Swedish neurobiologist

Tadeusz Wieloch (born October 10, 1950, Lund, Sweden) is a Swedish neuroscientist and entrepreneur, professor at Lund University, Sweden.

Tadeusz Wieloch, son of Krystyna and Antoni Wieloch, Polish immigrants to Sweden in 1945. He received his PhD in 1981 in medical- and physiological chemistry at Lund University. In 1993 he was promoted to professor of Neurobiology. Since 1981 his research aims to study mechanisms of brain injury and repair and to find new stroke therapies This research is conducted at the Wallenberg Neuroscience Center at Skåne University Hospital and Biomedical Center (BMC) in Lund.

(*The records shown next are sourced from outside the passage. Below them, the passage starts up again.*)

(** * ExtHostWebviewViews: the extension-host side of webview views

    A shallow embedding of
    [src/vs/workbench/api/common/extHostWebviewView.ts]: the per-view
    wrapper class [ExtHostWebviewView] and the adapter class
    [ExtHostWebviewViews] that keeps the provider registry and the table of
    resolved views.

    Objects with identity (the view wrappers) live in a heap and are named
    by references, because the same wrapper is reachable both from the
    [_webviewViews] table and from the extension that received it.  What the
    code sends out of the file (RPC calls on the main-thread proxy, [fire]
    calls on emitters, calls into the webview factory and into the
    extension's provider) is recorded as a trace of events. *)

From stdpp Require Import gmap strings list fin_maps.
(** * PolyTrack alert evaluation engine: the cron route handler

    A shallow embedding of the alert-evaluation route (the [POST] handler and
    the functions it calls) together with the properties of its evaluator,
    its caches and its batch loop; of the market-data module the handler
    takes its snapshots from; and of the rule builder, the dashboard actions
    and the payment confirmation route, which write the rows it reads.

    Conventions of the embedding.
    - A JavaScript [number] is an exact rational ([Q]); the literal [1.2] is
      [12 # 10].  Volumes, prices and thresholds are finite numbers; NaN,
      infinities and binary rounding are outside the model.
    - A JavaScript string is a [string]; a character is one code unit in the
      range U+0000..U+00FF (header values are byte strings).
    - [T | null] and [T | undefined] are [option T].
    - A [Map<string, V>] is a [gmap string V].
    - A promise is modelled by the result it settles to, since the handler
      awaits every promise before going on. *)

From Stdlib Require Import QArith Lqa Ascii String.
From stdpp Require Import gmap strings list pretty sorting.

(** ** Numbers *)

Definition num_gt (x y : Q) : bool := negb (Qle_bool x y).
Definition num_lt (x y : Q) : bool := num_gt y x.
Definition num_ge (x y : Q) : bool := Qle_bool y x.

(** ** Data model (src/types/index.ts and the rows of the alerts table) *)

Inductive AlertType := PRESET | CUSTOM.
Inductive AlertPresetType := WHALE | FLIP.

(** [metric] and the two operators are kept as strings: the rule is read from
    a JSON column and the evaluator has a fall-through branch for every value
    outside the declared unions. *)
Record AlertCondition := {
  metric : string;
  cond_operator : string;
  value : Q
}.

(** [conditions] may be missing at run time (the code reads it with [?.]). *)
Record AlertRule := {
  rule_operator : string;
  conditions : option (list AlertCondition)
}.

Record AlertRow := {
  alert_id : string;
  user_id : string;
  market_slug : string;
  alert_type : AlertType;
  preset_type : option AlertPresetType;
  custom_settings : option AlertRule;
  last_triggered_at : option string
}.

(** The snapshot type of the market-data module ([MarketOutcome] and
    [MarketData] of src/unnamed/part_003). *)
Record MarketOutcome := {
  outcome_id : string;
  label : string;
  price : Q;
  probability : Q;
  volume : Q
}.

Record MarketData := {
  slug : string;
  title : string;
  totalVolume : Q;
  outcomes : list MarketOutcome;
  favoriteOutcomeId : option string
}.

(** ** JavaScript truthiness of an optional string *)

Definition is_empty (s : string) : bool :=
  match s with EmptyString => true | String _ _ => false end.

Definition truthy (o : option string) : bool :=
  match o with
  | Some s => negb (is_empty s)
  | None => false
  end.

(** ** Custom rules *)

Definition evaluateCondition (condition : AlertCondition) (market : MarketData) : bool :=
  let primaryOutcome := head (outcomes market) in
  let metricValue :=
    if String.eqb (metric condition) "volume" then totalVolume market
    else if String.eqb (metric condition) "probability"
      then default 0%Q (probability <$> primaryOutcome)
    else if String.eqb (metric condition) "price"
      then default 0%Q (price <$> primaryOutcome)
    else 0%Q in
  if String.eqb (cond_operator condition) "gt"
  then num_gt metricValue (value condition)
  else num_lt metricValue (value condition).

Definition evaluateCustomRule (rule : AlertRule) (market : MarketData) : bool :=
  match conditions rule with
  | None | Some [] => false
  | Some cs =>
      let evaluator := fun condition => evaluateCondition condition market in
      if String.eqb (rule_operator rule) "AND"
      then forallb evaluator cs
      else existsb evaluator cs
  end.

(** ** JavaScript string operations used by the authorization check *)

Fixpoint string_drop (n : nat) (s : string) : string :=
  match n, s with
  | O, _ => s
  | S _, EmptyString => EmptyString
  | S n', String _ s' => string_drop n' s'
  end.

(** [js_remove pattern s] is [s.replace(pattern, '')]: the first occurrence
    of [pattern] (scanning from the left) is removed, later ones stay. *)
Fixpoint js_remove (pattern s : string) : string :=
  if String.prefix pattern s then string_drop (String.length pattern) s
  else match s with
       | EmptyString => EmptyString
       | String c s' => String c (js_remove pattern s')
       end.

(** The white space of [String.prototype.trim] among the code units below
    U+0100: TAB, LF, VT, FF, CR, SPACE and NO-BREAK SPACE. *)
Definition is_white_space (c : ascii) : bool :=
  match c with
  | "009" | "010" | "011" | "012" | "013" | " " | "160" => true
  | _ => false
  end%char.

Fixpoint trimStart (s : string) : string :=
  match s with
  | EmptyString => EmptyString
  | String c s' => if is_white_space c then trimStart s' else s
  end.

Fixpoint trimEnd (s : string) : string :=
  match s with
  | EmptyString => EmptyString
  | String c s' =>
      let t := trimEnd s' in
      if is_white_space c && is_empty t then EmptyString else String c t
  end.

Definition js_trim (s : string) : string := trimEnd (trimStart s).

(** ** Promises, collaborators and the state of the module *)

Definition Error := string.
Lemma filter_missing_nil df cols :
  List.filter (λ c, negb (has_column df c)) cols = [] ↔ ∀ c, c ∈ cols → c ∈ columns df.
Proof.
  induction cols as [|c cols IH]; cbn.
  - split; [intros _ c Hc; by apply elem_of_nil in Hc | done].
  - destruct (has_column df c) eqn:Hc; cbn.
    + rewrite IH. apply has_column_true in Hc. split.
      * intros Hall c' [->|Hc']%elem_of_cons; auto.
      * intros Hall c' Hc'. apply Hall. by right.
    + split; [discriminate|]. intros Hall.
      assert (c ∈ columns df) as Hin by (apply Hall; by left).
      apply has_column_true in Hin. congruence.
Qed.

Lemma dropna_subset_ok cols df df' :
  dropna_subset cols df = Ok df' →
  (∀ c, c ∈ cols → c ∈ columns df) ∧
  columns df' = columns df ∧
  rows df' = List.filter (λ r, forallb (λ c, negb (isna (cell_at r c))) cols) (rows df).
Proof.
  unfold dropna_subset.
  destruct (List.filter _ cols) eqn:Hm; [|discriminate].
  intros [= <-]. split; [by apply filter_missing_nil | done].
Qed.

Lemma filter_filter {A} (p q : A → bool) l :
  List.filter q (List.filter p l) = List.filter (λ x, p x && q x) l.
Proof.
  induction l as [|x l IH]; cbn; [done|].
  destruct (p x); cbn; [destruct (q x); cbn; congruence | done].
Qed.

Lemma dropna_inventory df df' :
  dropna_subset inventory_required (dropna_all df) = Ok df' →
  (∀ c, c ∈ inventory_required → c ∈ columns df) ∧
  columns df' = columns df ∧ rows df' = retained_inventory df.
Proof.
  intros (Hc & Hcols & Hrows)%dropna_subset_ok. cbn in Hcols.
  split; [done|]. split; [done|].
  rewrite Hrows. cbn [rows dropna_all columns]. apply filter_filter.
Qed.

Lemma expanded_col_ok e k col :
  expanded_col e k = Ok col →
  (k < width e)%nat ∧ col = map (λ ps, nth k ps NA) (pieces_of e).
Proof.
  unfold expanded_col. destruct (k <? width e)%nat eqn:Hk; [|discriminate].
  intros [= <-]. by apply Nat.ltb_lt in Hk.
Qed.
End FrameLemmas.

Section Steps.
Context {X : Type} (L : list X).
Implicit Types (F : X → gmap string cell) (df : DataFrame).

Lemma getitem_rows df c col F :
  getitem df c = Ok col → rows df = map F L →
  col = map (λ x, cell_at (F x) c) L.
Proof. intros [_ ->]%getitem_ok ->. by rewrite map_map. Qed.

Lemma setitem_rows df c F (G : X → cell) :
  rows df = map F L →
  rows (setitem df c (map G L)) = map (λ x, <[c:=G x]> (F x)) L.
Proof.
  intros Hr. cbn. rewrite Hr. clear Hr.
  induction L; cbn; congruence.
Qed.

Lemma step_sku df sku F :
  rows df = map F L → getitem df "SKU Code" = Ok sku →
  rows (setitem df "SKU Code" (str_upper (str_strip sku)))
  = map (λ x, with_sku (F x)) L.
Proof.
  intros Hr Hsku. rewrite (getitem_rows _ _ _ _ Hsku Hr).
  unfold str_upper, str_strip. rewrite !map_map.
  exact (setitem_rows _ _ F (λ x, normalize_sku (cell_at (F x) "SKU Code")) Hr).
Qed.

Lemma stock_column col clipped stock :
  clip_lower0 col = Ok clipped →
  astype_int (fillna0 clipped) = Ok stock →
  stock = map (λ c, unwrap (stock_result c)) col ∧
  Forall (λ c, ∃ y, stock_result c = Ok y) col.
Proof.
  unfold clip_lower0, astype_int, fillna0. intros Hclip Hast.
  apply mapM_ok in Hclip. apply mapM_ok in Hast.
  revert stock Hast.
  induction Hclip as [|c c1 col clipped Hc _ IH]; intros stock Hast.
  - inversion Hast. by split.
  - cbn in Hast. inversion Hast as [|? y ? ys Hy Hys]; subst.
    destruct (IH _ Hys) as [-> Hall].
    assert (stock_result c = Ok y) as Hr
      by (unfold stock_result; rewrite Hc; exact Hy).
    split; [cbn; by rewrite Hr | constructor; eauto].
Qed.

Lemma step_stock df stock clipped stock' F :
  rows df = map F L → getitem df "Stock" = Ok stock →
  clip_lower0 stock = Ok clipped →
  astype_int (fillna0 clipped) = Ok stock' →
  rows (setitem df "Stock" stock') = map (λ x, with_stock (F x)) L ∧
  Forall (λ x, ∃ y, stock_result (cell_at (F x) "Stock") = Ok y) L.
Proof.
  intros Hr Hstock Hclip Hast.
  rewrite (getitem_rows _ _ _ _ Hstock Hr) in Hclip.
  destruct (stock_column _ _ _ Hclip Hast) as [-> Hall].
  rewrite map_map.
  split; [exact (setitem_rows _ _ F
                   (λ x, unwrap (stock_result (cell_at (F x) "Stock"))) Hr)|].
  clear -Hall. induction L; cbn in *; [constructor|].
  inversion Hall; subst. constructor; auto.
Qed.

Lemma step_split df category brand name F :
  rows df = map F L → getitem df "Category" = Ok category →
  expanded_col (str_split_expand ":" category) 0 = Ok brand →
  expanded_col (str_split_expand ":" category) 1 = Ok name →
  rows (setitem (setitem df "BrandCode" (str_strip brand))
          "CategoryName" (str_strip name))
  = map (λ x, with_split (F x)) L ∧
  (1 < width (str_split_expand ":" (map (λ x, cell_at (F x) "Category") L)))%nat.
Proof.
  intros Hr Hcat [_ ->]%expanded_col_ok [Hw ->]%expanded_col_ok.
  rewrite (getitem_rows _ _ _ _ Hcat Hr) in *. split; [|done].
  unfold str_split_expand, str_strip. cbn [pieces_of]. rewrite !map_map.
  pose proof (setitem_rows df "BrandCode" F
    (λ x, strip_cell (nth 0 (pieces ":" (cell_at (F x) "Category")) NA)) Hr) as Hr'.
  exact (setitem_rows _ "CategoryName" _
    (λ x, strip_cell (nth 1 (pieces ":" (cell_at (F x) "Category")) NA)) Hr').
Qed.
End Steps.

Section InventoryRun.
Import CleanInventory.

Lemma drop_columns_ok cols df df' :
  drop_columns cols df = Ok df' →
  rows df' = map (λ r, foldr delete r cols) (rows df) ∧
  columns df' = List.filter (λ c, negb (bool_decide (c ∈ cols))) (columns df).
Proof.
  unfold drop_columns. destruct (List.filter _ cols); [|discriminate].
  by intros [= <-].
Qed.

Lemma stock_with_sku r : cell_at (with_sku r) "Stock" = cell_at r "Stock".
Proof. by apply cell_at_insert_ne. Qed.

Lemma category_with_stock r :
  cell_at (with_stock (with_sku r)) "Category" = cell_at r "Category".
Proof. unfold with_stock, with_sku. by rewrite !cell_at_insert_ne. Qed.
Ltac break_answer :=
  match goal with
  | |- context [match ?x with _ => _ end] =>
    lazymatch x with
    | answer_get_filtered_messages _ _ _ _ => destruct x as [[? ?]|?] eqn:?
    | answer_evaluate_message _ _ _ _ _ _ => destruct x as [[[? ?] ?]|?] eqn:?
    | answer_build_impression _ _ _ _ _ => destruct x as [[? ?]|?] eqn:?
    | answer_update_affection _ _ _ _ => destruct x as [[? ?]|?] eqn:?
    | answer_update_message_state _ _ _ _ _ _ => destruct x as [?|?] eqn:?
    end
  end; cbv beta iota zeta.

(** What [dispatch] adds to the trace. *)
Lemma dispatch_run sv user_id message_content message_id ctx w :
  exists later,
    trace (fst (dispatch sv user_id message_content message_id ctx w))
    = trace w ++ later
    /\ ledger (fst (dispatch sv user_id message_content message_id ctx w))
       = ledger w
    /\ existsb is_record later = false
    /\ (existsb is_profile_derivation later = true ->
        is_blank ctx = false
        /\ exists score level,
            answer_evaluate_message sv w user_id message_id message_content ctx
            = Ok (true, score, level)
            /\ accepts sv score)
    /\ (existsb is_score_derivation later = true <->
        (is_blank ctx = true
         \/ exists r, answer_evaluate_message sv w user_id message_id
                        message_content ctx = Ok r))
    /\ (forall ev, In ev later -> is_score_derivation ev = true ->
                   ev = EvUpdateAffection user_id message_content).
Proof.
  unfold dispatch. unfold_monad.
  destruct (is_blank ctx) eqn:Hblank.
  - cbv beta iota zeta.
    rewrite (proj1 (not_true_iff_false (should_update _ _ _ _))); cycle 1.
    { rewrite should_update_true. rewrite Hblank. intros (? & _). discriminate. }
    cbv beta iota zeta. repeat break_answer; cbn; rewrite ?trace_log;
      rewrite <- ?app_assoc; eexists; (split; [reflexivity|]); cbn;
      (split; [reflexivity|]); (split; [reflexivity|]);
      (split; [discriminate|]); (split; [tauto|]);
      intros ev Hev Hs; repeat destruct Hev as [<-|Hev]; try discriminate;
      try reflexivity; destruct Hev.
  - cbv beta iota zeta.
    destruct (answer_evaluate_message sv w user_id message_id message_content ctx)
      as [[[ok score] level]|e] eqn:Heval; cbv beta iota zeta.
    + destruct (should_update sv ctx ok score) eqn:Hgate.
      * apply should_update_true in Hgate as (_ & -> & Hacc).
        repeat break_answer; cbn; rewrite ?trace_log;
          rewrite <- ?app_assoc; eexists; (split; [reflexivity|]); cbn;
          (split; [reflexivity|]); (split; [reflexivity|]);
          (split; [intros _; split; [reflexivity|]; eauto|]);
          (split; [split; [eauto|reflexivity]|]);
          intros ev Hev Hs; repeat destruct Hev as [<-|Hev]; try discriminate;
          try reflexivity; destruct Hev.
      * repeat break_answer; cbn; rewrite ?trace_log;
          rewrite <- ?app_assoc; eexists; (split; [reflexivity|]); cbn;
          (split; [reflexivity|]); (split; [reflexivity|]);
          (split; [discriminate|]);
          (split; [split; [eauto|reflexivity]|]);
          intros ev Hev Hs; repeat destruct Hev as [<-|Hev]; try discriminate;
          try reflexivity; destruct Hev.
    + cbn. exists [EvEvaluate user_id message_id message_content ctx].
      split; [reflexivity|]. split; [reflexivity|]. split; [reflexivity|].
      split; [discriminate|]. split.
      * split; [discriminate|]. intros [?|[r ?]]; discriminate.
      * intros ev [<-|[]]. discriminate.
Qed.

Lemma process_fetch_raised sv user_id message_content message_id w e :
  (user_id, message_id) ∉ ledger w ->
  answer_get_filtered_messages sv (after_check user_id message_id w) user_id
    (max_messages sv) = Raised e ->
  process sv user_id message_content message_id w
  = (after_fetch sv user_id message_id w, Raised e).
Proof.
  intros Hin Hf. unfold process. unfold_monad.
  rewrite bool_decide_eq_false_2 by exact Hin.
  fold (after_check user_id message_id w). rewrite Hf. reflexivity.
Qed.

Lemma process_fresh sv user_id message_content message_id w ctx ids :
  (user_id, message_id) ∉ ledger w ->
  answer_get_filtered_messages sv (after_check user_id message_id w) user_id
    (max_messages sv) = Ok (ctx, ids) ->
  process sv user_id message_content message_id w
  = dispatch sv user_id message_content message_id ctx
      (after_marking sv user_id message_id ids w).
Proof.
  intros Hin Hf. unfold process. unfold_monad.
  rewrite bool_decide_eq_false_2 by exact Hin.
  fold (after_check user_id message_id w). rewrite Hf.
  fold (after_fetch sv user_id message_id w).
  rewrite mark_all_run. reflexivity.
Qed.

Lemma handle_world sv user_id message_content message_id w :
  fst (handle sv (Ok (Resolved user_id message_content message_id)) w)
  = fst (process sv user_id message_content message_id w).
Proof.
  rewrite handle_resolved.
  destruct (process sv user_id message_content message_id w) as [w' [r|e]];
    reflexivity.
Qed.

Lemma after_marking_trace sv user_id message_id ids w :
  trace (after_marking sv user_id message_id ids w)
  = trace w ++ [EvIsProcessed user_id message_id;
                EvGetFiltered user_id (max_messages sv)]
      ++ List.map (EvRecordProcessed user_id) ids.
Proof.
  unfold after_marking. rewrite mark_all_trace. cbn.
  rewrite <- !app_assoc. reflexivity.
Qed.

Lemma after_marking_ledger sv user_id message_id ids w p :
  p ∈ ledger (after_marking sv user_id message_id ids w)
  <-> p ∈ ledger w \/ exists i, In i ids /\ p = (user_id, i).
Proof. unfold after_marking. rewrite mark_all_ledger. reflexivity. Qed.

(** The events of a fresh turn whose window was fetched: the check, the
    fetch, one record per id of the window, then what [dispatch] adds. *)
Lemma fresh_turn_events sv user_id message_content message_id w ctx ids :
  (user_id, message_id) ∉ ledger w ->
  answer_get_filtered_messages sv (after_check user_id message_id w) user_id
    (max_messages sv) = Ok (ctx, ids) ->
  let w' := fst (handle sv (Ok (Resolved user_id message_content message_id)) w) in
  let later := events_since (after_marking sv user_id message_id ids w) w' in
  events_since w w'
  = [EvIsProcessed user_id message_id; EvGetFiltered user_id (max_messages sv)]
      ++ List.map (EvRecordProcessed user_id) ids ++ later
  /\ trace w' = trace (after_marking sv user_id message_id ids w) ++ later
  /\ ledger w' = ledger (after_marking sv user_id message_id ids w).
Proof.
  intros Hin Hf w' later. subst w' later. rewrite handle_world.
  rewrite (process_fresh _ _ _ _ _ _ _ Hin Hf).
  destruct (dispatch_run sv user_id message_content message_id ctx
              (after_marking sv user_id message_id ids w))
    as (later & Htr & Hled & _).
  rewrite (events_since_app _ _ _ Htr). split; [|split; assumption].
  apply events_since_app. rewrite Htr, after_marking_trace.
  rewrite <- !app_assoc. reflexivity.
Qed.

(** C2. A turn whose (subject, message id) is in the ledger ends as
    skipped after the check alone: no fetch, no evaluation, no derivation.
    Otherwise, once the window is fetched, the calls that follow the fetch
    are the records of the ids of the window, one per id and in order, and
    only then whatever evaluation and derivation do; nothing they do
    records or removes an id, so every id of the window is in the ledger
    at the end of the turn, however evaluation and derivation behave. *)
Theorem ledger_skip_and_immediate_marking (sv : Services)
    (user_id message_content message_id : pystr) (w : World) :
  let turn := Ok (Resolved user_id message_content message_id) in
  ((user_id, message_id) ∈ ledger w ->
     handle sv turn w
     = (after_check user_id message_id w,
        Ok {| message := u "消息已处理，跳过" |})
     /\ events_since w (fst (handle sv turn w))
        = [EvIsProcessed user_id message_id]
     /\ ledger (fst (handle sv turn w)) = ledger w)
  /\ ((user_id, message_id) ∉ ledger w ->
      forall ctx ids,
        answer_get_filtered_messages sv (after_check user_id message_id w)
          user_id (max_messages sv) = Ok (ctx, ids) ->
        exists later,
          events_since w (fst (handle sv turn w))
          = [EvIsProcessed user_id message_id;
             EvGetFiltered user_id (max_messages sv)]
              ++ List.map (EvRecordProcessed user_id) ids ++ later
          /\ existsb is_record later = false
          /\ (forall i, In i ids ->
                        (user_id, i) ∈ ledger (fst (handle sv turn w)))
          /\ (forall p, p ∈ ledger w -> p ∈ ledger (fst (handle sv turn w)))).
Proof.
  intros turn. subst turn. split.
  - intros Hin. rewrite handle_resolved.
    rewrite (process_seen _ _ _ _ _ Hin). split; [reflexivity|].
    split; [|reflexivity]. apply events_since_app. reflexivity.
  - intros Hin ctx ids Hf.
    destruct (fresh_turn_events sv _ message_content _ _ _ _ Hin Hf)
      as (Hev & Htr & Hled).
    exists (events_since (after_marking sv user_id message_id ids w)
              (fst (handle sv (Ok (Resolved user_id message_content message_id)) w))).
    split; [exact Hev|].
    rewrite handle_world in *. rewrite (process_fresh _ _ _ _ _ _ _ Hin Hf) in *.
    destruct (dispatch_run sv user_id message_content message_id ctx
                (after_marking sv user_id message_id ids w))
      as (later & Htr' & Hled' & Hrec & _).
    rewrite (events_since_app _ _ _ Htr'). split; [exact Hrec|].
    split.
    + intros i Hi. rewrite Hled'. apply after_marking_ledger. eauto.
    + intros p Hp. rewrite Hled'. apply after_marking_ledger. auto.
Qed.
(** * Status effects on the token HUD (scripts/status-effects.js)

    A shallow embedding of the [StatusEffects] class: the catalog
    initialiser, the effect fetcher, the toggle interceptor, the choice-list
    builder and the icon refresher, followed by the properties proved of
    them. *)

From Stdlib Require Import ZArith String Ascii Sorting.Permutation Sorting.Sorted.
From Stdlib Require OrderedTypeEx.
From stdpp Require Import gmap strings list fin_maps pretty.

Local Open Scope string_scope.
#[local] Set Warnings "-register-all".

(** ** JavaScript values *)

(** The fragment of JavaScript values the class manipulates.  Numbers are
    integers; an object is the finite map of its own properties (property
    order is not observable here); the names every plain object inherits
    are listed in [objectPrototype] below.  A string is the sequence of its
    UTF-8 bytes. *)
Inductive value : Type :=
  | VUndefined
  | VNull
  | VBool (b : bool)
  | VNum (n : Z)
  | VStr (s : string)
  | VObj (o : gmap string value).

(** What a statement does when it finishes: normally, or with a [TypeError]
    raised by a property access or a method call on a value without it. *)
Inductive completion (A : Type) : Type :=
  | Normal (a : A)
  | Throw.
Arguments Normal {A} a.
Arguments Throw {A}.

#[export] Instance completion_ret : MRet completion := @Normal.
#[export] Instance completion_bind : MBind completion :=
  λ A B f c, match c with Normal a => f a | Throw => Throw end.

(** [!!v] *)
Definition truthy (v : value) : bool :=
  match v with
  | VUndefined | VNull => false
  | VBool b => b
  | VNum n => negb (n =? 0)%Z
  | VStr s => negb (String.eqb s "")
  | VObj _ => true
  end.

(** [v == null] *)
Definition nullish (v : value) : bool :=
  match v with
  | VUndefined | VNull => true
  | _ => false
  end.

(** [a ?? b] *)
Definition coalesce (a b : value) : value := if nullish a then b else a.

(** [v.k] or [v[k]]: a [TypeError] on [undefined] and [null], [undefined] for
    a property the value does not have.  The properties read in this file
    ([currentTarget], [dataset], [statusId], [overlay], [id], [icon], [name])
    are not properties of a primitive. *)
Definition get_prop (v : value) (k : string) : completion value :=
  match v with
  | VUndefined | VNull => Throw
  | VObj o => Normal (default VUndefined (o !! k))
  | _ => Normal VUndefined
  end.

Tadeusz Wieloch is a corresponding member of the Polish Academy of Sciences since 2005 and chaired the Brain Foundation's Scientific Committee from 2008 to 2014. He holds several patents and has founded three companies e.g. Sinntaxis AB in 2017.

Since 1969 he is member of Lunds University Male Voice Choir and Dubbelkvartetten Frida.
He did his military service in the Swedish Armed Forces Language School and was an interpreter on the Russian submarine U137/S-363 during November 4–6, 1981, after the submarine ran aground in the Blekinge archipelago.